Jihan kali ini benar-benar telah kehilangan sosok pemuda kesayangannya yang ikut menemani sang istri
ke alam sana. Ia menyesal telah berharap pada tuhan untuk mengambil nyawa Arabella. Ia tidak ingin
marah pada tuhan yang mengabulkan doanya namun harus menerima beban yang lebih besar seperti itu.

Jihan rindu.

Sangat rindu.
Pada semuanya apalagi pada Kama.

Jika boleh, Jihan berharap lagi pada tuhan agar ia bisa menempuh perjalanan hidup yang lain. Ia ingin
mencari sosok Kama dan teman-temannya. Sampai kemana dan dimana pun. Jihan rindu dan ingin
bertemu. Ia tidak bisa hidup di dunia ini sendirian.

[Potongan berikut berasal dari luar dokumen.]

Ltac open_inv H := pose proof H as [H1 H2 H3 H4 H5 H6 H7 H8 H9 H10 H11 H12].
Ltac at_gate := unfold holding, set_delivery, leave, set_gate; cbn; rewrite ?lookup_insert_eq; cbn.
Lemma call_inv_new : call_inv call_new.
Proof. split; cbn; try (intros; simplify_map_eq; naive_solver). set_solver. Qed.
(** What the delivery at the gate knows depends on little. *)
Lemma holder_ok_mono c c' d pc :
  settled (caller_pc c') = settled (caller_pc c) → completed c' = completed c → outs c' = outs c → answers c' = answers c →
  (cancelled c = true → cancelled c' = true) → holder_ok c d pc → holder_ok c' d pc.
Proof.
  intros E1 E2 E3 E4 E5. unfold holder_ok, unanswered, decided. rewrite E1, E2, E3, E4. destruct pc; naive_solver.
Qed.
Lemma holding_caller c : gate c = Some PCaller → holding c = None.
Proof. unfold holding. by intros ->. Qed.
Lemma holding_free c : gate c = None → holding c = None.
Proof. unfold holding. by intros ->. Qed.
Lemma caller_turn_inv c c' : caller_turn c = Some c' → call_inv c → call_inv c'.
Proof.
  intros E Hinv. unfold caller_turn in E. open_inv Hinv. destruct (caller_pc c) eqn:Ec; simplify_eq; cbn in H3.
  - split; cbn; try done. intros d pc Hh. apply (holder_ok_mono c); cbn; rewrite ?Ec; auto.
  - destruct (done c || cancelled c) eqn:Ed; simplify_eq. apply orb_true_iff in Ed. split; cbn; try done.
    + intros d pc Hh. apply (holder_ok_mono c); cbn; rewrite ?Ec; auto.
    + unfold decided in *. cbn. tauto.
  - destruct (gate c) eqn:Eg; simplify_eq. rewrite (holding_free c Eg) in *. split; cbn; try done.
    intros d pc Hd Hi. specialize (H2 d pc Hd Hi). congruence.
  - assert (gate c = Some PCaller) as Eg by tauto. pose proof (holding_caller c Eg) as Eh.
    split; cbn; try done; try (by left).
    intros d pc Hh. by rewrite holding_caller in Hh.
  - assert (gate c = Some PCaller) as Eg by tauto. pose proof (holding_caller c Eg) as Eh.
    split; cbn; try done.
    intros d pc Hh. by rewrite holding_caller in Hh.
  - assert (gate c = Some PCaller) as Eg by tauto. rewrite (holding_caller c Eg) in *. split; cbn; try done.
    + intros d pc Hd Hi. specialize (H2 d pc Hd Hi). congruence.
    + by intros r [= <-].
  - split; cbn; try done; try (by left); try (by right).
    intros d pc Hh. apply (holder_ok_mono c); cbn; rewrite ?Ec; auto.
  - split; cbn; try done; try (by right). 
    intros d pc Hh. apply (holder_ok_mono c); cbn; rewrite ?Ec; auto.
Qed.
(** A turn of the delivery at the gate: it stays there or leaves. *)
Section at_gate.
Context (c : Call) (d : nat) (pc : DeliveryPc) (Hinv : call_inv c) (Eh : holding c = Some (d, pc)).
Lemma holding_gate : gate c = Some (PDelivery d) ∧ deliveries c !! d = Some pc.
Proof.
  unfold holding in Eh. destruct (gate c) as [[|d']|]; try done.
  destruct (deliveries c !! d') as [pc'|] eqn:E; [|done]. by injection Eh as <- <-.
Qed.
Lemma step_fields pc' :
  (∀ d', is_Some (<[d := pc']> (deliveries c) !! d') → (d' < next_delivery c)%nat) ∧
  (∀ d' pc'', <[d := pc']> (deliveries c) !! d' = Some pc'' → inside pc'' = true → d' = d ∧ inside pc' = true) ∧
  caller_inside (caller_pc c) = false.
Proof.
  destruct holding_gate as [Eg Ed]. destruct Hinv as [H1 H2 H3 _ _ _ _ _ _ _ _ _]. split_and!.
  - intros d'. rewrite lookup_insert_is_Some'. intros [<-|?]; [by apply H1; eauto|by apply H1].
  - intros d' pc''. rewrite lookup_insert_Some. intros [[-> ->]|[Hne Hd]] Hi; [done|]. specialize (H2 _ _ Hd Hi). congruence.
  - destruct (caller_inside (caller_pc c)); [|done]. assert (gate c = Some PCaller) by tauto. congruence.
Qed.
Lemma stays_inv c' pc' :
  gate c' = gate c → deliveries c' = <[d := pc']> (deliveries c) → next_delivery c' = next_delivery c → caller_pc c' = caller_pc c →
  holder_ok c' d pc' → (done c = true → done c' = true) → (decided c → decided c') →
  (∀ d', (d', true) ∈ answers c' → last (outs c') = Some d' ∧ (completed c' = true ∨ (d' = d ∧ pc' = DTrue))) →
  (completed c' = true → (∃ d', (d', true) ∈ answers c') ∧ (done c' = true ∨ pc' = DClosing1)) →
  (done c' = true → decided c' ∨ match caller_pc c with Dropped1 | Gone => True | _ => False end) →
  (settled (caller_pc c) = true → completed c' = completed c) →
  call_inv c'.
Proof.
  intros Eg Ed En Ec Hok Hdone Hdec Hans Hcomp Hwhy Hset. destruct holding_gate as [Eg0 Ed0].
  destruct (step_fields pc') as (F1 & F2 & F3). open_inv Hinv.
  assert (holding c' = Some (d, pc')) as Eh' by (unfold holding; by rewrite Eg, Eg0, Ed, lookup_insert_eq).
  split; rewrite ?Ed, ?En, ?Ec, ?Eh', ?Eg; try done.
  - intros d' pc'' Hd Hi. destruct (F2 _ _ Hd Hi) as [-> _]. done.
  - intros d' Hd. assert (d' = d) as -> by congruence. rewrite lookup_insert_eq. eauto.
  - by intros d' pc'' [= <- <-].
  - auto.
  - intros d' Hd. destruct (Hans d' Hd) as [? [?|[-> ->]]]; auto.
  - intros Hcmp. by apply Hcomp.
  - intros Hcmp. destruct (Hcomp Hcmp) as [_ [?| ->]]; eauto.
  - destruct (caller_pc c); auto.
  - intros r Er. destruct (H12 r Er) as [-> Hd]. rewrite Hset; [auto|]. by rewrite Er.
Qed.
Lemma leaves_inv c' :
  gate c' = None → deliveries c' = <[d := DEnd]> (deliveries c) → next_delivery c' = next_delivery c → caller_pc c' = caller_pc c →
  completed c' = completed c → outs c' = outs c → done c' = done c → cancelled c' = cancelled c →
  (∀ d', (d', true) ∈ answers c' ↔ (d', true) ∈ answers c) → pc ≠ DTrue → pc ≠ DClosing1 →
  call_inv c'.
Proof.
  intros Eg Ed En Ec Ecmp Eouts Edone Ecan Hans Hpt Hpc. destruct holding_gate as [Eg0 Ed0].
  destruct (step_fields DEnd) as (F1 & F2 & F3). open_inv Hinv.
  assert (holding c' = None) as Eh' by (unfold holding; by rewrite Eg).
  assert (decided c' ↔ decided c) as Hdec by (unfold decided; by rewrite Ecmp, Ecan).
  split; rewrite ?Ed, ?En, ?Ec, ?Eh', ?Eg, ?Ecmp, ?Eouts, ?Edone; try done.
  - intros d' pc'' Hd Hi. by destruct (F2 _ _ Hd Hi).
  - by rewrite F3.
  - intros d' Hd%Hans. destruct (H7 d' Hd) as [? [?|E]]; [auto|]. rewrite Eh in E. by injection E as _ ->.
  - intros Hcmp. destruct (H8 Hcmp) as [d' Hd]. exists d'. by apply Hans.
  - intros Hcmp. destruct (H9 Hcmp) as [?|[d' E]]; [auto|]. rewrite Eh in E. injection E as _ ->. by destruct Hpc.
  - by rewrite Hdec.
  - destruct (caller_pc c); by rewrite ?Hdec.
  - intros r Er. rewrite Hdec. by apply H12.
Qed.
End at_gate.
Lemma delivery_inside_inv c d reply c' pc :
  holding c = Some (d, pc) → delivery_turn c d reply = Some c' → call_inv c → call_inv c'.
Proof.
  intros Eh E Hinv. destruct (holding_gate c d pc Eh) as [Eg Ed]. unfold delivery_turn in E. rewrite Ed in E. cbn in E.
  pose proof (iv_holder c Hinv _ _ Eh) as Hok. open_inv Hinv.
  assert (Hun : unanswered c → ∀ d', (d', true) ∈ answers c → False) by (intros [_ Hu] d' Hd; by eapply Hu).
  destruct pc; try done; cbn in Hok; injection E as <-.
  - destruct (done c) eqn:Edone; [by apply (leaves_inv c d DLocked)|].
    assert (unanswered c) as Hu.
    { assert (completed c = false) as Hc.
      { destruct (completed c) eqn:Hc; [|done]. destruct (H9 eq_refl) as [?|[d' E]]; [congruence|]. rewrite Eh in E. done. }
      split; [done|]. intros d' Hd. destruct (H7 d' Hd) as [_ [?|E]]; [congruence|]. rewrite Eh in E. done. }
    assert (settled (caller_pc c) = false) as Hs by (destruct (settled (caller_pc c)); [discriminate (H6 eq_refl)|done]).
    apply (stays_inv c d DLocked Hinv Eh _ DChecked); cbn; try done; try (intros; by split).
    + intros d' Hd. by destruct (Hun Hu d').
    + destruct Hu as [Hu _]. congruence.
    + congruence.
  - destruct (callback c); [|by apply (leaves_inv c d DChecked)]. destruct Hok as [Hs Hu].
    apply (stays_inv c d DChecked Hinv Eh _ DHave); cbn; try done; try (intros; by split).
    + intros d' Hd. by destruct (Hun Hu d').
    + destruct Hu as [Hu _]. congruence.
  - destruct (cancelled c) eqn:Ecan; destruct Hok as [Hs Hu].
    + apply (stays_inv c d DHave Hinv Eh _ DClosing1); cbn; try done; try (intros; by split).
      * split; [done|]. by right.
      * intros d' Hd. by destruct (Hun Hu d').
      * intros Hc. split; [by apply H8|by right].
    + apply (stays_inv c d DHave Hinv Eh _ DOut); cbn; try done; try (intros; by split).
      * split; [done|]. by rewrite last_snoc.
      * intros d' Hd. by destruct (Hun Hu d').
      * destruct Hu as [Hu _]. congruence.
  - destruct Hok as (Hs & Hu & Hl). destruct reply.
    + apply (stays_inv c d DOut Hinv Eh _ DTrue); cbn; try done; try (intros; by split).
      * split_and!; [done..|]. apply elem_of_app. right. by left.
      * intros d' [Hd|[= ->]%list_elem_of_singleton]%elem_of_app; [by destruct (Hun Hu d')|auto].
      * destruct Hu as [Hu _]. congruence.
    + apply (leaves_inv c d DOut Hinv Eh); try done. cbn. intros d'. rewrite elem_of_app, list_elem_of_singleton. naive_solver.
  - destruct Hok as (Hs & Hl & Ha).
    apply (stays_inv c d DTrue Hinv Eh _ DClosing1); cbn; try done; try (intros; by split).
    + split; [done|]. by left.
    + intros _. by left.
    + intros d' Hd. split; [by apply H7|by left].
    + intros _. split; [by eauto|by right].
    + intros _. left. by left.
    + congruence.
  - destruct Hok as (Hs & Ha).
    apply (stays_inv c d DClosing1 Hinv Eh _ DClosing2); cbn; try done; try (intros; by split).
    + intros d' Hd. destruct (H7 d' Hd) as [? [?|E]]; [auto|]. rewrite Eh in E. done.
    + intros Hc. split; [by apply H8|by left].
    + intros _. by left.
  - by apply (leaves_inv c d DClosing2).
Qed.
(** A delivery enters the gate, or is dropped before. *)
Lemma outside_inv c d pc pc' c' :
  deliveries c !! d = Some pc → inside pc = false → deliveries c' = <[d := pc']> (deliveries c) → next_delivery c' = next_delivery c →
  caller_pc c' = caller_pc c → completed c' = completed c → outs c' = outs c → answers c' = answers c → done c' = done c →
  cancelled c' = cancelled c →
  (gate c' = gate c ∧ pc' = DEnd) ∨ (gate c = None ∧ gate c' = Some (PDelivery d) ∧ pc' = DLocked) →
  call_inv c → call_inv c'.
Proof.
  intros Ed Hpc Ed' En Ec Ecmp Eo Ea Edn Ecan Hgate Hinv. open_inv Hinv.
  assert (decided c' ↔ decided c) as Hdec by (unfold decided; by rewrite Ecmp, Ecan).
  assert (holding c = None ∨ ∃ d0 pc0, holding c = Some (d0, pc0) ∧ d0 ≠ d ∧ gate c = Some (PDelivery d0)) as Hh.
  { unfold holding. destruct (gate c) as [[|d0]|] eqn:Eg; [by left| |by left]. destruct (deliveries c !! d0) as [pc0|] eqn:E0; [|by left].
    right. exists d0, pc0. split_and!; [done| |done]. intros ->. rewrite Ed in E0. injection E0 as <-.
    assert (holder_ok c d pc) as Hok by (apply H5; unfold holding; by rewrite Eg, Ed). by destruct pc. }
  assert (∀ d0 pc0, holding c' = Some (d0, pc0) → holding c = Some (d0, pc0) ∨ pc0 = DLocked) as Hh'.
  { intros d0 pc0. unfold holding. rewrite Ed'. destruct Hgate as [[-> ->]|(_ & -> & ->)].
    - destruct (gate c) as [[|d1]|] eqn:Eg; [done| |done]. destruct (decide (d1 = d)) as [->|Hne]; [|rewrite lookup_insert_ne by done; by left].
      exfalso. destruct Hh as [Hh|(d2 & pc2 & _ & ? & ?)]; [|congruence]. unfold holding in Hh. by rewrite Eg, Ed in Hh.
    - rewrite lookup_insert_eq. intros [= <- <-]. by right. }
  assert (∀ d0 pc0, holding c = Some (d0, pc0) → holding c' = Some (d0, pc0)) as Hkeep.
  { intros d0 pc0 Hd0. destruct Hh as [?|(d1 & pc1 & E1 & Hne & Eg1)]; [congruence|]. rewrite Hd0 in E1. injection E1 as -> ->.
    destruct Hgate as [[Eg' ->]|(? & _)]; [|congruence]. unfold holding in Hd0 |- *. rewrite Eg', Eg1, Ed' in *. by rewrite lookup_insert_ne. }
  split; rewrite ?Ed', ?En, ?Ec, ?Ecmp, ?Eo, ?Ea, ?Edn; try done.
  - intros d'. rewrite lookup_insert_is_Some'. intros [<-|?]; [by apply H1; eauto|by apply H1].
  - intros d' pc''. rewrite lookup_insert_Some. destruct Hgate as [[-> ->]|(Eg & -> & ->)].
    + intros [[_ <-]|[_ Hd]]; [done|by apply H2].
    + intros [[-> _]|[_ Hd]] Hi; [done|]. specialize (H2 _ _ Hd Hi). congruence.
  - destruct Hgate as [[-> _]|(Eg & -> & _)]; [done|]. rewrite H3, Eg. done.
  - intros d'. destruct Hgate as [[-> _]|(_ & -> & _)]; [|intros [= ->]]; rewrite lookup_insert_is_Some'; [|by left].
    intros Hg. right. by apply H4.
  - intros d0 pc0 [Hd0| ->]%Hh'; [|done]. eapply holder_ok_mono; [by rewrite Ec|done..|by rewrite Ecan|by apply H5].
  - intros d' Hd. destruct (H7 d' Hd) as [? [?|?]]; auto.
  - intros Hc. destruct (H9 Hc) as [?|[d0 ?]]; [by left|right; eauto].
  - by rewrite Hdec.
  - destruct (caller_pc c); by rewrite ?Hdec.
  - intros r Er. rewrite Hdec. by apply H12.
Qed.
Lemma turn_inv c c' : turn c c' → call_inv c → call_inv c'.
Proof.
  intros [c0 c1 E|c0 d reply c1 E] Hinv; [by eapply caller_turn_inv|].
  pose proof E as E'. unfold delivery_turn in E'. destruct (deliveries c0 !! d) as [pc|] eqn:Ed; [|done]. cbn in E'.
  destruct (inside pc) eqn:Ei.
  - eapply (delivery_inside_inv c0 d reply c1 pc); [|done..]. pose proof (iv_inside c0 Hinv d pc Ed Ei) as Eg. unfold holding. by rewrite Eg, Ed.
  - destruct pc; try done. destruct (gate c0) eqn:Eg; [done|]. injection E' as <-.
    eapply (outside_inv c0 d DWait DLocked); try done. right. by split_and!.
Qed.
Lemma call_step_inv c c' : call_step c c' → call_inv c → call_inv c'.
Proof.
  intros Hs Hinv. destruct Hs as [c0 c1 Ht|c0|c0|c0 c1 E|c0 d c1 E]; [by eapply turn_inv|open_inv Hinv..|].
  - assert (deliveries c0 !! next_delivery c0 = None) as Hnew.
    { destruct (deliveries c0 !! next_delivery c0) as [pc|] eqn:E; [|done]. specialize (H1 _ (mk_is_Some _ _ E)). lia. }
    assert (holding (arrive c0) = holding c0) as Eh.
    { unfold holding. cbn. destruct (gate c0) as [[|d]|] eqn:Eg; try done. rewrite lookup_insert_ne; [done|].
      intros <-. destruct (H4 _ eq_refl). congruence. }
    split; rewrite ?Eh; cbn; try done.
    + intros d. rewrite lookup_insert_is_Some'. intros [<-|Hd]; [lia|]. specialize (H1 _ Hd). lia.
    + intros d pc. rewrite lookup_insert_Some. intros [[_ <-]|[_ Hd]]; [done|by apply H2].
    + intros d Hd. rewrite lookup_insert_is_Some'. right. by apply H4.
  - split; cbn; try done.
    + intros d pc Hh. apply (holder_ok_mono c0); try done. by apply H5.
    + intros _. left. by right.
    + destruct (caller_pc c0); done || by right.
    + intros r Er. destruct (H12 r Er) as [? _]. split; [done|by right].
  - unfold caller_dropped in E. destruct (caller_pc c0) eqn:Ec; simplify_eq; cbn in H3.
    all: split; cbn; try done; try (intros d pc Hh; apply (holder_ok_mono c0); cbn; rewrite ?Ec; auto; done).
    all: intros Hd; destruct (H10 Hd) as [?|?]; [by left|done].
  - unfold delivery_dropped in E. destruct (deliveries c0 !! d) as [pc|] eqn:Ed; [|done]. cbn in E. destruct pc; simplify_eq.
    + eapply (outside_inv c0 d DWait DEnd); try done. by left.
    + assert (holding c0 = Some (d, DOut)) as Eh.
      { pose proof (iv_inside c0 Hinv d DOut Ed eq_refl) as Eg. unfold holding. by rewrite Eg, Ed. }
      by apply (leaves_inv c0 d DOut).
Qed.
Lemma call_reachable_inv c : rtc call_step call_new c → call_inv c.
Proof.
  intros Hr. pose proof call_inv_new as H0. revert H0.
  induction Hr as [|c1 c2 c3 Hs Hr IH]; [done|]. intros H0. apply IH. by eapply call_step_inv.
Qed.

Jihan memeluk biola kesayangannya. Terus harap pada tuhan agar dipertemukan kembali oleh mereka.
Jihan tak peduli, mau bagaimana pun skenario yang telah dirancang tuhan olehnya ia tidak peduli. Ia kan
mencari sosok yang ia rindukan.

Jihan mulai memejamkan matanya. Terlelap untuk selama-lamanya membawa rindu dan masih memeluk
biola usangnya.

Udara mana kini yang kau hirup?

Apakah kau disana masih menghirup udara memangnya?


Hujan di mana kini yang kau peluk?

Apa airnya sesejuk yang pernah kita menari-nari dibawahnya?


Di mana pun kau kini
Rindu tentangmu tak pernah pergi

Kama, kenalkan namaku Jihan. Aku merindukanmu.